The NFL has faced previous accusations of abusing painkillers and is currently battling a lawsuit filed by more than 1,500 former players that alleges coaches and trainers pushed them to return to action despite injuries, peddling painkillers and lying about the aftereffects. Johnson corroborated many of those claims in his interview with Smith.

"If you were hurting, then you could get 'em, you know," Johnson told Smith. "It was nothing. I mean, if you needed Vicodin, call out, 'My ankle hurt,' you know. 'I need, I need it. I can't, I can't play without it,' or something like that. It was simple. That's how easy it was to get 'em, you know. So, if you were dependent on 'em, they were readily available."
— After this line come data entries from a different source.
Lemma direction_filter_witness :
  intersection wall_sensor wall_map 10 0 0 = Ok (Some (5, 0))
  /\ on_segment wall_map 0 5 0
  /\ - PI < hit_phi wall_sensor 5 0 <= PI
  /\ (np_sign 0 = np_sign (hit_phi wall_sensor 5 0) <->
      hit_phi wall_sensor 5 0 = 0).
Proof.
  assert (Hint : intersection wall_sensor wall_map 10 0 0 = Ok (Some (5, 0))).
  { rewrite (intersection_eq wall_sensor wall_map 10 0 0 (5, -5) (5, 5)
               eq_refl eq_refl).
    assert (Hdiv : line_div wall_sensor (5, -5) (5, 5) 10 0 <> 0).
    { unfold line_div, det.
      cbn [fst snd wall_sensor init pose pose_x pose_y]. lra. }
    rewrite (Reqb_neq _ _ Hdiv), wall_cross_point by lra. reflexivity. }
  assert (Hseg : on_segment wall_map 0 5 0).
  { exists (5, -5), (5, 5), 10.
    split; [reflexivity|]. split; [reflexivity|].
    split; [by rewrite wall_seg_lengths|]. cbn [fst snd].
    rewrite (sqrt_of_square ((5 - 5) ^ 2 + (-5 - 0) ^ 2) 5) by lra.
    rewrite (sqrt_of_square ((5 - 5) ^ 2 + (5 - 0) ^ 2) 5) by lra.
    lra. }
  split; [exact Hint|]. split; [exact Hseg|].
  destruct (direction_filter wall_sensor wall_map 0 10 0 0 10 5 0 Hint Hseg)
    as (Hrange & _ & _ & _ & Hzero & _).
  split; [exact Hrange|]. apply Hzero. reflexivity.
Defined.


(** ** Outcomes of a call *)


(** ** Calls without noise *)

Lemma zero_noise_rows (s : Store) :
  beam_count_ok (obj_self s) ->
  cov_00 (noise_cov (obj_self s)) = 0 ->
  cov_11 (noise_cov (obj_self s)) = 0 ->
  fst (take_observation s)
  = Ok [ (fun i => noiseless_range (obj_self s) (obj_map s) i)
           <$> seq 0 (Z.to_nat (n_beams (obj_self s)));
         (fun i => beam_bearing (obj_self s) i)
           <$> seq 0 (Z.to_nat (n_beams (obj_self s))) ].
Proof.
  intros Hok H00 H11.
  destruct (take_observation_run s Hok)
    as (ranges & bearings & -> & Hlr & Hlb & Hrows).
  cbn [fst]. f_equal. f_equal; [|f_equal].
  - apply list_eq. intros i. rewrite list_lookup_fmap.
    destruct (decide (i < Z.to_nat (n_beams (obj_self s)))%nat) as [Hi|Hi].
    + destruct (Hrows i Hi) as [-> _]. rewrite lookup_seq_lt by done.
      cbn. f_equal. unfold range_noise. rewrite H00, sqrt_0. lra.
    + rewrite lookup_ge_None_2 by lia.
      rewrite lookup_seq_ge by lia. done.
  - apply list_eq. intros i. rewrite list_lookup_fmap.
    destruct (decide (i < Z.to_nat (n_beams (obj_self s)))%nat) as [Hi|Hi].
    + destruct (Hrows i Hi) as [_ ->]. rewrite lookup_seq_lt by done.
      cbn. f_equal. unfold bearing_noise. rewrite H11, sqrt_0. lra.
    + rewrite lookup_ge_None_2 by lia.
      rewrite lookup_seq_ge by lia. done.
Qed.

(** With zero range and bearing variances the outcome of a call does not
    depend on the random generator: two stores with the same sensor and
    map give the same outcome, and so does a second call made right after
    the first. *)
Theorem zero_noise_repeatable (s1 s2 : Store) :
  cov_00 (noise_cov (obj_self s1)) = 0 ->
  cov_11 (noise_cov (obj_self s1)) = 0 ->
  obj_self s2 = obj_self s1 -> obj_map s2 = obj_map s1 ->
  fst (take_observation s2) = fst (take_observation s1)
  /\ fst (take_observation (snd (take_observation s1)))
     = fst (take_observation s1).
Proof.
  intros H00 H11.
  assert (Hsame : forall s, obj_self s = obj_self s1 -> obj_map s = obj_map s1 ->
                    fst (take_observation s) = fst (take_observation s1)).
  { intros s Hs Hm.
    destruct (Req_dec_T (resolution (obj_self s1)) 0) as [H0|Hne].
    { rewrite !take_observation_zero_resolution; [done|done|by rewrite Hs]. }
    destruct (Z.lt_ge_cases (n_beams (obj_self s1)) 0) as [Hneg|Hpos].
    { rewrite !take_observation_negative_count; try done; by rewrite Hs. }
    rewrite (zero_noise_rows s), (zero_noise_rows s1); try done;
      try (by rewrite Hs).
    by rewrite Hs, Hm. }
  intros Hs Hm. split; [by apply Hsame|].
  destruct (take_observation_store s1) as [-> | ->]; by apply Hsame.
Qed.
Johnson underwent surgeries for ankle, finger and knee injuries during his NFL career, and also told Smith that he had his "fair share" of concussions. He said head injuries "happen like every other, every third play" in the NFL.

While he didn’t directly accuse trainers and coaches of mishandling players, he described the conflict of interest that exists and can create problems.

"The team doctor, the team trainers, they work for the team. And I love 'em, you know," Johnson said. "They're some good people, you know. They want to see you do good. But at the same time, they work for the team, you know. They're trying to do whatever they can to get you back on the field and make your team look good. So if it's not gonna make the team look good, or if you're not gonna be on the field, then they're tryin' to do whatever they can to make that happen."

Johnson’s comments are not groundbreaking or unique, but add another high-profile voice to an increasingly loud chorus of players raising concerns about the NFL’s medical culture.